(** * Chunked multipart upload: the browser's Upload component and the
      server's file controller.

    The development embeds the two halves of the upload protocol:

    - [Upload]: the React component (CHUNK_SIZE, MAX_RETRY, delay,
      the progress effect, handleFileChange, uploadChunkWithFetch,
      uploadChunks, handleUpload and the disabled attribute of the controls);
    - [FileController]: the Express handlers createMultipartUpload and
      completeMultipartUpload over the S3 client and the Mongoose model.

    Asynchronous functions are written in a state-and-exception monad: an
    [await] is a bind, a rejected promise is a [Throw], and [try]/[catch] is
    [try_catch].  Everything outside the component (the network, S3, the
    metadata store, the clock) is an environment record the code queries.

    JavaScript Numbers that hold byte counts and indices are integers in [Z]
    (they stay below 2^53, where a double holds every integer).  The progress
    computation divides and multiplies doubles: its quotient and its product
    are rounded to the nearest double, ties to even, by [binary64], and
    Math.round is taken of the rounded product. *)

From Stdlib Require Import ZArith QArith Qround List String Ascii Bool Lia Lqa.
From Stdlib Require Import Sorted Permutation Qabs Qpower.
From Stdlib Require Import DecimalString.
From Stdlib Require DecimalFacts DecimalPos DecimalZ.
From Stdlib Require Floats.SpecFloat.
From Equations Require Import Equations.
Import ListNotations.

Local Open Scope string_scope.
Local Open Scope Z_scope.

(** ** Completions and the state-and-exception monad *)

(** A value thrown by JavaScript code: [new Error(msg)] or a TypeError raised
    by the runtime (a property read on [null]/[undefined], a rejected
    [fetch]). *)
Inductive JsError : Type :=
| Error (message : string)
| TypeError (message : string).

Definition error_message (e : JsError) : string :=
  match e with Error m => m | TypeError m => m end.

Inductive Completion (A : Type) : Type :=
| Normal (a : A)
| Throw (e : JsError).
Arguments Normal {A} a.
Arguments Throw {A} e.

Definition M (S A : Type) : Type := S -> Completion A * S.

Definition ret {S A} (a : A) : M S A := fun s => (Normal a, s).

Definition bind {S A B} (m : M S A) (k : A -> M S B) : M S B :=
  fun s => match m s with
           | (Normal a, s') => k a s'
           | (Throw e, s') => (Throw e, s')
           end.

Definition throw {S A} (e : JsError) : M S A := fun s => (Throw e, s).

Definition try_catch {S A} (body : M S A) (handler : JsError -> M S A) : M S A :=
  fun s => match body s with
           | (Normal a, s') => (Normal a, s')
           | (Throw e, s') => handler e s'
           end.

Definition gets {S A} (f : S -> A) : M S A := fun s => (Normal (f s), s).
Definition modify {S} (f : S -> S) : M S unit := fun s => (Normal tt, f s).

Declare Scope js_scope.
Delimit Scope js_scope with js.
Notation "x <- m ;; k" := (bind m (fun x => k))
  (at level 61, m at next level, right associativity) : js_scope.
Notation "m ;; k" := (bind m (fun _ => k))
  (at level 61, right associativity) : js_scope.

(** [for (let i = from; i < from + n; i++) body(i)] *)
Fixpoint for_loop {St} (n : nat) (i : Z) (body : Z -> M St unit) : M St unit :=
  match n with
  | O => ret tt
  | S n' => bind (body i) (fun _ => for_loop n' (i + 1) body)
  end.

(** ** Numbers *)

(** The value of a double is a rational.  [binary64 q] is the double nearest
    to the real number [q], ties going to the even significand: the result
    of an IEEE 754 operation whose exact result is [q].  A positive [q] lies
    in one binade, 2^p <= q < 2^(p+1); there the doubles are the multiples of
    2^(p-52), and [q] goes to the nearest multiple.  The exponent is not
    bounded: no quantity of this program comes near the subnormal or the
    overflow range. *)
Definition two_to (e : Z) : Q := Qpower 2 e.

Definition binade (q : Q) : Z :=
  let l := Z.log2 (Qnum q) - Z.log2 (Zpos (Qden q)) in
  if Qle_bool (two_to l) q then l else l - 1.

Definition round_half_even (x : Q) : Z :=
  let f := Qfloor x in
  match Qcompare (x - inject_Z f) (1 # 2) with
  | Lt => f
  | Gt => f + 1
  | Eq => if Z.even f then f else f + 1
  end.

Definition nearest (q : Q) : Q :=
  let ulp := two_to (binade q - 52) in
  (inject_Z (round_half_even (q / ulp)) * ulp)%Q.

Definition binary64 (q : Q) : Q :=
  match Qcompare q 0 with
  | Eq => 0%Q
  | Gt => nearest q
  | Lt => (- nearest (- q))%Q
  end.

(** [a / b] and [a * b] on doubles. *)
Definition Number_div (a b : Q) : Q := binary64 (a / b).
Definition Number_mul (a b : Q) : Q := binary64 (a * b).

(** [Math.ceil], and [Math.round], which rounds a double to the nearest
    integer, a tie going up. *)
Definition Math_ceil (q : Q) : Z := Qceiling q.
Definition Math_round (q : Q) : Z := Qfloor (q + (1 # 2)).

(** Number-to-string conversion of an integer, as [+] does with a string. *)
Definition Number_toString (n : Z) : string :=
  NilZero.string_of_int (Z.to_int n).

(** [s.replace] with the global pattern of the double-quote character and the
    empty replacement: every double quote is dropped. *)
Definition dquote : ascii := ascii_of_nat 34.

Fixpoint strip_quotes (s : string) : string :=
  match s with
  | EmptyString => EmptyString
  | String c rest =>
      if Ascii.eqb c dquote then strip_quotes rest
      else String c (strip_quotes rest)
  end.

**ASSIGNED TASK**
The answer must consist of every line in the records above that contains the word "rejected".

**RESPONSE**
    [await] is a bind, a rejected promise is a [Throw], and [try]/[catch] is
    by the runtime (a property read on [null]/[undefined], a rejected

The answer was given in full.